§ **PROBLEM STATEMENT**
Note each line of the entries that includes "destruct". Then copy those lines.
■ ■ ■
(** * Properties of the store *)

(** ** JavaScript strings *)

Section Strings.

Lemma occurs_app (c : ascii) (a b : string) :
  occurs c (a +:+ b) = occurs c a || occurs c b.
Proof.
  induction a as [| x a IH]; [reflexivity |].
  simpl. rewrite IH. apply orb_assoc.
Qed.

Lemma drop_app_length (pre t : string) :
  JsString.drop (String.length pre) (pre +:+ t) = t.
Proof.
  induction pre as [| x pre IH]; simpl; [destruct t; reflexivity | exact IH].
Qed.

Lemma lastIndexOf_from_cases (c : ascii) (s : string) (i acc : Z) :
  (occurs c s = false /\ JsString.lastIndexOf_from c s i acc = acc)
  \/ (exists pre t,
        s = pre +:+ String c t /\ occurs c t = false
        /\ JsString.lastIndexOf_from c s i acc = i + Z.of_nat (String.length pre)).
Proof.
  revert i acc. induction s as [| a s IH]; intros i acc; simpl; [left; auto |].
  destruct (IH (i + 1) (if Ascii.eqb a c then i else acc))
    as [[Hno Hres] | (pre & t & -> & Hno & Hres)].
  - destruct (Ascii.eqb a c) eqn:Hac.
    + right. apply Ascii.eqb_eq in Hac as ->.
      exists EmptyString, s. simpl. rewrite Hres. split; [reflexivity |].
      split; [exact Hno | lia].
    + left. simpl. auto.
  - right. exists (String a pre), t. simpl. rewrite Hres.
    split; [reflexivity |]. split; [exact Hno | lia].
Qed.
(** A file kept by hand with two columns only: the append keeps its row and
    adds the five columns it lacks. *)
Lemma save_hand_adds_a_row_witness :
  exists (fs' : file_system) (df' : DataFrame Z),
    save_hand Healthy sample_lost (Some [["position"; "result"]; ["BTN"; "Won"]])
    = (fs', ok tt)
    /\ load_hands Healthy fs' = ok df'
    /\ len df' = S (len {| columns := ["position"; "result"];
                           rows := [[CStr (num:=Z) "BTN"; CStr "Won"]] |})
    /\ columns df'
       = columns {| columns := ["position"; "result"];
                    rows := [[CStr (num:=Z) "BTN"; CStr "Won"]] |}
         ++ filter (fun c => negb (mem c (columns
                        {| columns := ["position"; "result"];
                           rows := [[CStr (num:=Z) "BTN"; CStr "Won"]] |})))
                   hand_columns
    /\ (forall c : string, In c hand_columns -> In c (columns df')).
Proof.
  apply (save_hand_adds_a_row (num:=Z) sample_lost
           (Some [["position"; "result"]; ["BTN"; "Won"]])).
  - reflexivity.
  - repeat constructor; cbn; intuition discriminate.
Defined.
■ ■ ■
§ **WRITTEN RESPONSE**
  induction pre as [| x pre IH]; simpl; [destruct t; reflexivity | exact IH].
  destruct (IH (i + 1) (if Ascii.eqb a c then i else acc))
  - destruct (Ascii.eqb a c) eqn:Hac.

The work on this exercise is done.